The world according to Gita: Millennia before European thinkers, Gita and Arthashastra embodied Indian tradition of realpolitik
World order in Hindu cosmology was governed by immutable cycles of an almost inconceivably vast scale — millions of years long. Kingdoms would fall, and the universe would be destroyed, but it would be re-created, and new kingdoms would rise again. The true nature of human experience was known only to those who endured and transcended these temporal upheavals.
The Hindu classic the Bhagavad Gita framed these spirited tests in terms of the relationship between morality and power. Arjuna, “overwhelmed by sorrow” on the eve of battle at the horrors he is about to unleash, wonders what can justify the terrible consequences of war. This is the wrong question, Krishna rejoins. Because life is eternal and cyclical and the essence of the universe is indestructible. Redemption will come through the fulfillment of a preassigned duty, paired with a recognition that its outward manifestations are illusory because “the impermanent has no reality; reality lies in the eternal.” Arjuna, a warrior, has been presented with a war he did not seek. He should accept the circumstances with equanimity and fulfill his role with honor, and must strive to kill and prevail and “should not grieve.”

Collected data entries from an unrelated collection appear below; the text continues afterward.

Lemma mark_exact observed ranks r : observes observed ranks -> position r ->
  match unicode_root_mark_placement_rank_once observed r with
  | Some observed' => r ∉ ranks /\ observes observed' (r :: ranks)
  | None => r ∈ ranks
  end.
Proof.
  intros [[Hl Ho] Hm] Hr. destruct (rank_byte r Hr) as [Hq Hk].
  unfold unicode_root_mark_placement_rank_once. cbv zeta.
  rewrite Z.shiftr_div_pow2 by lia. change (2 ^ 3) with 8.
  change 7 with (Z.ones 3). rewrite Z.land_ones by lia. change (2 ^ 3) with 8.
  rewrite u8_bit by done. rewrite land_bit_zero, negb_involutive by lia.
  fold (marked observed r). rewrite (Hm r Hr).
  destruct (bool_decide_reflect (r ∈ ranks)) as [Hin|Hnin]; [done|]. split; [done|].
  assert (Hlt : (Z.to_nat (r / 8) < length observed)%nat) by (rewrite Hl; unfold observed_bytes in *; lia).
  destruct (lookup_lt_is_Some_2 _ _ Hlt) as [b Hb].
  rewrite (list_lookup_total_correct _ _ _ Hb).
  assert (is_u8 b) as Hb8 by apply (Forall_lookup_1 _ _ _ _ Ho Hb).
  split.
  - split; [by rewrite length_insert|]. apply Forall_insert; [done|]. apply octet_lor; [done|].
    rewrite <- (u8_bit (r mod 8)) by done. apply u8_range.
  - intros s Hs. destruct (rank_byte s Hs) as [Hqs Hks]. unfold marked.
    destruct (Z.eq_dec (s / 8) (r / 8)) as [E|E].
    + rewrite E, list_lookup_total_insert_eq by done. rewrite Z.lor_spec, Z.shiftl_1_l, Z.pow2_bits_eqb by lia.
      pose proof (Hm s Hs) as Hms. unfold marked in Hms. rewrite E, (list_lookup_total_correct _ _ _ Hb) in Hms.
      rewrite Hms. destruct (Z.eqb_spec (r mod 8) (s mod 8)) as [Ek|Ek].
      * rewrite orb_true_r. symmetry. apply bool_decide_eq_true_2.
        rewrite (rank_split s r) by done. by left.
      * rewrite orb_false_r. apply bool_decide_ext. rewrite elem_of_cons. split; [by right|].
        intros [->|?]; [done|done].
    + rewrite list_lookup_total_insert_ne by lia. fold (marked observed s). rewrite (Hm s Hs).
      apply bool_decide_ext. rewrite elem_of_cons. split; [by right|]. intros [->|?]; done.
Qed.

Lemma empty_observes : observes (zeros (Z.to_nat observed_bytes)) [].
Proof.
  split; [apply bytes_zeros|]. intros r Hr. destruct (rank_byte r Hr) as [Hq _]. unfold marked, zeros.
  rewrite (list_lookup_total_correct _ _ 0) by (apply lookup_replicate_2; lia). rewrite Z.bits_0.
  symmetry. apply bool_decide_eq_false_2. by apply not_elem_of_nil.
Qed.

(** Distinct ranks below their number are all the ranks. *)
Lemma ranks_permutation (n : nat) ranks : length ranks = n -> Forall (fun r => 0 <= r) ranks ->
  Forall (fun r => r < Z.of_nat n) ranks /\ NoDup ranks <-> ranks ≡ₚ seqZ 0 (Z.of_nat n).
Proof.
  intros Hl Hn. split.
  - intros [Hb Hd]. apply submseteq_length_Permutation.
    + apply NoDup_submseteq; [done|]. intros r Hr. apply elem_of_seqZ.
      rewrite Forall_forall in Hn, Hb. specialize (Hn r Hr). specialize (Hb r Hr). lia.
    + rewrite length_seqZ, Hl. lia.
  - intros Hp. split.
    + apply Forall_forall. intros r Hr. rewrite Hp in Hr. apply elem_of_seqZ in Hr. lia.
    + rewrite Hp. apply NoDup_seqZ.
Qed.

(** What a table of ranks says. *)
Fixpoint rank_table (position : Z) (ranks : list Z) : list Z :=
  match ranks with
  | [] => []
  | rank :: ranks => store_le 4 position ++ store_le 4 rank ++ rank_table (position + 1) ranks
  end.

Section Laws.
Context {B : Blake3} {L : Blake3Laws B}.

Lemma absorbs_rank h m p r : absorbs h m ->
  absorbs (unicode_root_placement_rank_hasher_update h p r) (m ++ store_le 4 p ++ store_le 4 r).
Proof. intros Hh. unfold unicode_root_placement_rank_hasher_update. absorb. Qed.

Lemma permutation_loop_exact ranks : forall p n observed h m seen,
  n <= LAPLACE_UNICODE_ROOT_POPULATION -> Forall (fun r => 0 <= r) ranks -> observes observed seen ->
  absorbs h m ->
  match permutation_loop ranks p n observed h with
  | Some h' => Forall (fun r => r < n) ranks /\ NoDup ranks /\ (forall r, r ∈ ranks -> r ∉ seen) /\
      absorbs h' (m ++ rank_table p ranks)
  | None => ~ (Forall (fun r => r < n) ranks /\ NoDup ranks /\ forall r, r ∈ ranks -> r ∉ seen)
  end.
Proof.
  induction ranks as [|r ranks IH]; intros p n observed h m seen Hn Hr Hs Hh; cbn [permutation_loop rank_table].
  { rewrite app_nil_r. split; [constructor|]. split; [constructor|]. split; [|done].
    intros r Hr'. by apply elem_of_nil in Hr'. }
  apply Forall_cons in Hr as [Hr0 Hr]. destruct (Z.leb_spec n r) as [Hle|Hlt].
  { intros (H & _). apply Forall_cons in H as [H _]. lia. }
  pose proof (mark_exact observed seen r Hs) as Hmark.
  destruct (unicode_root_mark_placement_rank_once observed r) as [observed'|].
  - destruct Hmark as [Hnin Hs']; [unfold position; lia|].
    specialize (IH (p + 1) n observed' _ _ (r :: seen) Hn Hr Hs' (absorbs_rank h m p r Hh)).
    destruct (permutation_loop ranks _ _ _ _) as [h'|].
    + destruct IH as (Hb & Hd & Hdis & Ha). split; [by constructor|]. rewrite NoDup_cons.
      split; [split; [intros Hin; by apply (Hdis r Hin), elem_of_cons; left|done]|].
      split; [|by rewrite <- !app_assoc in Ha].
      intros s [->|Hs0]%elem_of_cons; [done|]. intros Hin. apply (Hdis s Hs0). by right.
    + intros (Hb & Hd & Hdis). apply IH. apply Forall_cons in Hb as [_ Hb]. apply NoDup_cons in Hd as [Hd1 Hd2].
      split; [done|]. split; [done|]. intros s Hs0 [->|Hin]%elem_of_cons; [done|].
      apply (Hdis s); [by right|done].
  - intros (_ & _ & Hdis). apply (Hdis r); [by left|]. apply Hmark. unfold position. lia.
Qed.

Definition permutation_digest (ranks : list Z) : laplace_digest256 :=
  blake3 (unicode_root_placement_rank_permutation_domain ++ rank_table 0 ranks ++
          store_le 8 LAPLACE_UNICODE_ROOT_POPULATION).

Lemma permutation_identify_eq ranks fingerprint allocated :
  Z.of_nat (length ranks) = LAPLACE_UNICODE_ROOT_POPULATION -> Forall (fun r => is_u32 r) ranks ->
  laplace_unicode_placement_rank_permutation_identify (Some ranks) LAPLACE_UNICODE_ROOT_POPULATION
    (Some fingerprint) allocated =
  if allocated then
    if decide (ranks ≡ₚ seqZ 0 LAPLACE_UNICODE_ROOT_POPULATION)
    then (LAPLACE_UNICODE_OK, Some (permutation_digest ranks))
    else (LAPLACE_UNICODE_RECORD_INVALID, Some fingerprint)
  else (LAPLACE_UNICODE_SOURCE_MEMORY_FAILURE, Some fingerprint).
Proof.
  intros Hl Hu. unfold laplace_unicode_placement_rank_permutation_identify. rewrite cells_all by done.
  cbn [is_null orb negb Z.eqb Pos.eqb]. destruct allocated; cbn [negb]; [|done].
  pose proof (ranks_permutation (length ranks) ranks eq_refl) as Hp. rewrite Hl in Hp.
  assert (Hn : Forall (fun r => 0 <= r) ranks) by (eapply Forall_impl; [exact Hu|]; cbn; lia).
  specialize (Hp Hn).
  pose proof (permutation_loop_exact ranks 0 LAPLACE_UNICODE_ROOT_POPULATION _
    unicode_root_placement_rank_hasher_initialize unicode_root_placement_rank_permutation_domain []
    ltac:(lia) Hn empty_observes ltac:(unfold unicode_root_placement_rank_hasher_initialize; absorb)) as H.
  destruct (permutation_loop _ _ _ _ _) as [h|].
  - destruct H as (Hb & Hd & _ & Ha). rewrite decide_True by by apply Hp.
    cbn [store]. do 2 f_equal. unfold unicode_root_placement_rank_hasher_finish, permutation_digest.
    rewrite (absorbs_finalize _ _ (absorbs_update _ _ _ Ha)). by rewrite <- app_assoc.
  - rewrite decide_False; [done|]. intros Hperm. apply H.
    apply Hp in Hperm as [Hb Hd]. split; [done|]. split; [done|]. intros r _. by apply not_elem_of_nil.
Qed.

(** What a table of coordinates says: each position, its rank and the
    coordinate of the rank. *)
Fixpoint coordinate_table (position : Z) (ranks : list Z) (coordinates : list laplace_point4d) : list Z :=
  match ranks with
  | [] => []
  | rank :: ranks =>
      store_le 4 position ++ store_le 4 rank ++
      store_doubles (component (coordinates !!! Z.to_nat rank)) ++
      coordinate_table (position + 1) ranks coordinates
  end.

Lemma absorbs_axes h m p r c : length (component c) = 4%nat -> absorbs h m ->
  absorbs (unicode_root_coordinate_hasher_update h p r c)
    (m ++ store_le 4 p ++ store_le 4 r ++ store_doubles (component c)).
Proof.
  intros Hc Hh. unfold unicode_root_coordinate_hasher_update. destruct c as [ds]. cbn [component] in *.
  destruct ds as [|d0 [|d1 [|d2 [|d3 [|]]]]]; try discriminate Hc.
  cbn [foldl lookup_total list_lookup_total store_doubles map concat]. unfold store_doubles. cbn [map concat].
  rewrite app_nil_r. absorb.
Qed.
(* ===== verification/UnicodeStream.v ===== *)
(** * Unicode root streams: the validator

    Models the stream validator of [engine/src/unicode_root.c], from the section
    hashers to [laplace_unicode_root_stream_validator_destroy]: the machine that
    is fed the frames of a root in batches, keeps their order, counts and
    fingerprints, and compares them with the terminal manifest.  A failure
    poisons it.

    The flags of the validator are booleans.  [realloc] says, by the bytes asked
    for, whether the memory of the previous contraction can grow; [calloc] of the
    validator and of its bitmap have their outcome as an argument.  A batch of
    frames is read by [consume_loop], with one step for each frame said. *)
From stdpp Require Import prelude strings list.
From Stdlib Require Import ZArith Lia.
From S2P Require Import Prelude Bytes Layout Hash Identity Trajectory Binary64 Geometry PersistenceFrames.
From S2P Require Import UnicodeFields UnicodeCollation UnicodeAtoms UnicodePlacement.

Definition unicode_root_section_domain : list Z := domain_bytes "laplace-unicode-root-section-v2".
Definition unicode_root_validation_domain : list Z :=
  domain_bytes "laplace-unicode-root-validation-v2".

(** ** Data *)
Record laplace_unicode_root_stream_summary := mk_stream_summary {
  summary_receipt_id : laplace_digest256;
  summary_manifest : laplace_unicode_root_manifest;
  summary_section_fingerprints : list laplace_digest256;
  summary_section_counts : list Z;
  summary_frame_count : Z;
  summary_encoded_bytes : Z;
  summary_status : laplace_unicode_status }.

Record laplace_unicode_root_stream_section_snapshot := mk_snapshot {
  snapshot_section_fingerprints : list laplace_digest256;
  snapshot_section_counts : list Z;
  snapshot_frame_count : Z;
  snapshot_encoded_bytes : Z;
  snapshot_current_kind : Z;
  snapshot_sections_sealed : bool;
  snapshot_status : laplace_unicode_status }.
Lemma sorted_snoc {A} (key : A -> list Z) l a :
  Sorted (fun a b => before (key a) (key b)) l -> follows key l a ->
  Sorted (fun a b => before (key a) (key b)) (l ++ [a]).
Proof.
  unfold follows. induction l as [|x l IH]; intros Hs Hf; [by repeat constructor|].
  apply Sorted_inv in Hs as [Hs Hx]. destruct l as [|y l]; cbn [app].
  - by repeat constructor.
  - constructor; [apply IH; [done|]|].
    + by rewrite last_cons_cons in Hf.
    + constructor. by apply HdRel_inv in Hx.
Qed.

Lemma seqZ_snoc n : 0 <= n -> seqZ 0 (n + 1) = seqZ 0 n ++ [n].
Proof. intros Hn. rewrite seqZ_app by lia. done. Qed.

Lemma lawful_grown e s f : frame_wf f -> admissible e s f -> lawful e s -> lawful e (grown s f.2).
Proof.
  intros (Ho & Hw & Hat & _) [Hm Had] [L1 L2 L3 L4 L5 L6 L7].
  assert (Hsz : forall k, 0 <= section_size s k) by (intros; unfold section_size; lia).
  destruct f as [ordinal r]. cbn [fst snd] in *.
  assert (Hsize : forall k, (k < 4)%nat -> section_size (grown s r) k =
    section_size s k + (if Z.of_nat k + 1 =? record_kind r then 1 else 0)) by (intros; by apply size_grown).
  destruct r as [a|r|r|r|m]; constructor; rewrite ?Hsize by lia;
    cbn [grown s_atoms s_positions s_contractions s_compositions s_manifest record_kind Z.of_nat Z.add Z.eqb
         Pos.eqb Pos.of_succ_nat Pos.succ Pos.add]; rewrite ?Z.add_0_r; try done; try congruence.
  - destruct Had as (_ & _ & _ & -> & _). cbn [Z.of_nat Z.add Z.eqb Pos.eqb].
    rewrite map_app, L1, seqZ_snoc by done. cbn [map]. by rewrite <- Hat.
  - destruct Had as (_ & _ & _ & _ & _ & Hnin). unfold ranks in *. cbn [s_atoms]. rewrite map_app.
    apply NoDup_app. split; [done|]. split; [|apply NoDup_singleton].
    intros x Hx [= ->]%list_elem_of_singleton. done.
  - apply Forall_app. split; [done|]. constructor; [|done]. split; [done|]. by apply Had.
  - destruct Had as (_ & _ & _ & ->). change (Z.of_nat 1 + 1 =? 2) with true. cbn [record_at] in Hat.
    rewrite map_app, L2, seqZ_snoc by done. cbn [map]. by rewrite <- Hat.
  - apply sorted_snoc; [done|]. by apply Had.
  - apply sorted_snoc; [done|]. by apply Had.
  - intros m0 [= <-]. destruct Had as [Hfull Hb]. split; [done|]. split; [done|].
    destruct s as [? ? ? ? manifest]. cbn [s_manifest] in Hm. by subst manifest.
Qed.
(** C7: a rating period is computed exactly when it is lawful.  The recipe and
    the prior state carry their own identities and belong together, every match
    is identified, scored by the mapping of the recipe, played by this
    participant in this state and period against another one of the same arena
    in an identified state, no match and no evidence root occurs twice, the
    numbers exist and represent a state, and the counts fit.  Then the
    successor continues the prior state with the numbers of the Glicko-2 update
    over the matches in their canonical order, never with the defaults, and the
    receipt binds prior, inputs and successor.  Otherwise the outcome is the
    first fault in the order of the code: the index of the first match that
    cannot join those before it, of the first repeated root, or the numeric
    failure with its iterations; the receipt carries the status, and the
    successor is written only if every number was in range. *)
Theorem period_exact {B : Blake3} {L : Blake3Laws B} {M : Libm} recipe prior period events
    successor receipt err :
  counts_wf prior -> (1 <= length events)%nat ->
  Z.of_nat (length events) <= SIZE_MAX / SIZEOF_EVENT ->
  let '(status, successor', receipt', error') :=
    laplace_standing_calculate_period true true (Some recipe) (Some prior) (Some period)
      (Some events) (Z.of_nat (length events)) (Some successor) (Some receipt) (Some err) in
  (status = LAPLACE_STANDING_OK <->
   exists numbers, period_lawful recipe prior period events numbers) /\
  (forall numbers, period_lawful recipe prior period events numbers ->
     let next := successor_of prior period numbers (Z.of_nat (length events)) in
     successor' = Some next /\
     error' = Some (mk_error UINT64_MAX (used_iterations numbers) 0) /\
     exists r, receipt' = Some r /\
       receipt_of recipe prior next period events (used_iterations numbers) r) /\
  (status <> LAPLACE_STANDING_OK ->
     (exists written e, period_fault recipe prior period events status written e /\
        prior_lawful recipe prior /\ bytes_zero period = false /\
        successor' = Some (default successor written) /\
        receipt' = Some (failed_receipt status) /\ error' = Some e) \/
     ((bytes_zero period = true \/ ~ prior_lawful recipe prior) /\
        successor' = Some successor /\ receipt' = Some initialize_receipt /\
        error' = Some (mk_error UINT64_MAX 0 0))).
Proof.
  intros Hwf Hn Hmax. pose proof (proj2 Hwf) as Ho.
  pose proof (period_dichotomy recipe prior period events successor receipt err Hwf Hn Hmax) as Hd.
  cbv zeta in Hd.
  destruct Hd as [(numbers & r & Hl & Hr & ->)|[(status & s & e & Hp & Hperiod & Hf & ->)|
    (Hearly & status & Hst & ->)]].
  - split; [by split; [exists numbers|]|]. split; [|done]. intros numbers' Hl'.
    assert (numbers' = numbers) as ->.
    { apply lawful_numbers in Hl, Hl'. congruence. }
    split; [done|]. split; [done|]. by exists r.
  - pose proof (fault_status _ _ _ _ _ _ _ Hf) as Hst.
    assert (Hno : forall numbers, ~ period_lawful recipe prior period events numbers)
      by (intros numbers; eapply fault_unlawful; [lia|exact Hf]).
    split; [split; [done|intros [numbers Hl]; by destruct (Hno numbers)]|].
    split; [intros numbers Hl; by destruct (Hno numbers)|].
    intros _. left. by exists s, e.
  - assert (Hno : forall numbers, ~ period_lawful recipe prior period events numbers).
    { intros numbers [Hp _ Hperiod]. destruct Hearly; [congruence|done]. }
    split; [split; [done|intros [numbers Hl]; by destruct (Hno numbers)]|].
    split; [intros numbers Hl; by destruct (Hno numbers)|].
    intros _. right. done.
Qed.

While Lord Krishna’s appeal to duty prevails and Arjuna professes himself freed from doubt, the cataclysms of the war — described in detail in the rest of the epic — add resonance to his earlier qualms. This central work of Hindu thought embodied both an exhortation to war and the importance not so much of avoiding but of transcending it. Morality was not rejected, but in any given situation the immediate considerations were dominant, while eternity provided a curative perspective. What some readers lauded as a call to fearlessness in battle, Gandhi would praise as his “spiritual dictionary.”
Against the background of the eternal verities of a religion preaching the elusiveness of any single earthly endeavor, the temporal ruler was in fact afforded a wide berth for practical necessities. The pioneering exemplar of this school was the 4th century BC minister Kautilya, credited with engineering the rise of India’s Maurya Dynasty, which expelled Alexander the Great’s successors from northern India and unified the subcontinent for the first time under a single rule.
Kautilya wrote about an India comparable in structure to Europe before the Peace of Westphalia. He describes a collection of states potentially in permanent conflict with each other. Like Machiavelli’s, his is an analysis of the world as he found it; it offers a practical, not a normative, guide to action. And its moral basis is identical with that of Richelieu, who lived nearly two thousand years later: the state is a fragile organization, and the statesman does not have the moral right to risk its survival on ethical restraint.
The Arthashastra sets out, with dispassionate clarity, a vision of how to establish and guard a state while neutralizing, subverting, and (when opportune conditions have been established) conquering its neighbors. The Arthashastra encompasses a world of practical statecraft, not philosophical disputation. For Kautilya, power was the dominant reality. It was multidimensional, and its factors were interdependent. All elements in a given situation were relevant, calculable, and amenable to manipulation toward a leader’s strategic aims. Geography, finance, military strength, diplomacy, espionage, law, agriculture, cultural traditions, morale and popular opinion, rumors and legends, and men’s vices and weaknesses needed to be shaped as a unit by a wise king to strengthen and expand his realm — much as a modern orchestra conductor shapes the instruments in his charge into a coherent tune. It was a combination of Machiavelli and Clausewitz.
Millennia before European thinkers translated their facts on the ground into a theory of balance of power, the Arthashastra set out an analogous, if more elaborate, system termed the “circle of states.” Whatever professions of amity he might make, any ruler whose power grew significantly would eventually find that it was in his interest to subvert his neighbor’s realm. This was an inherent dynamic of self-preservation to which morality was irrelevant.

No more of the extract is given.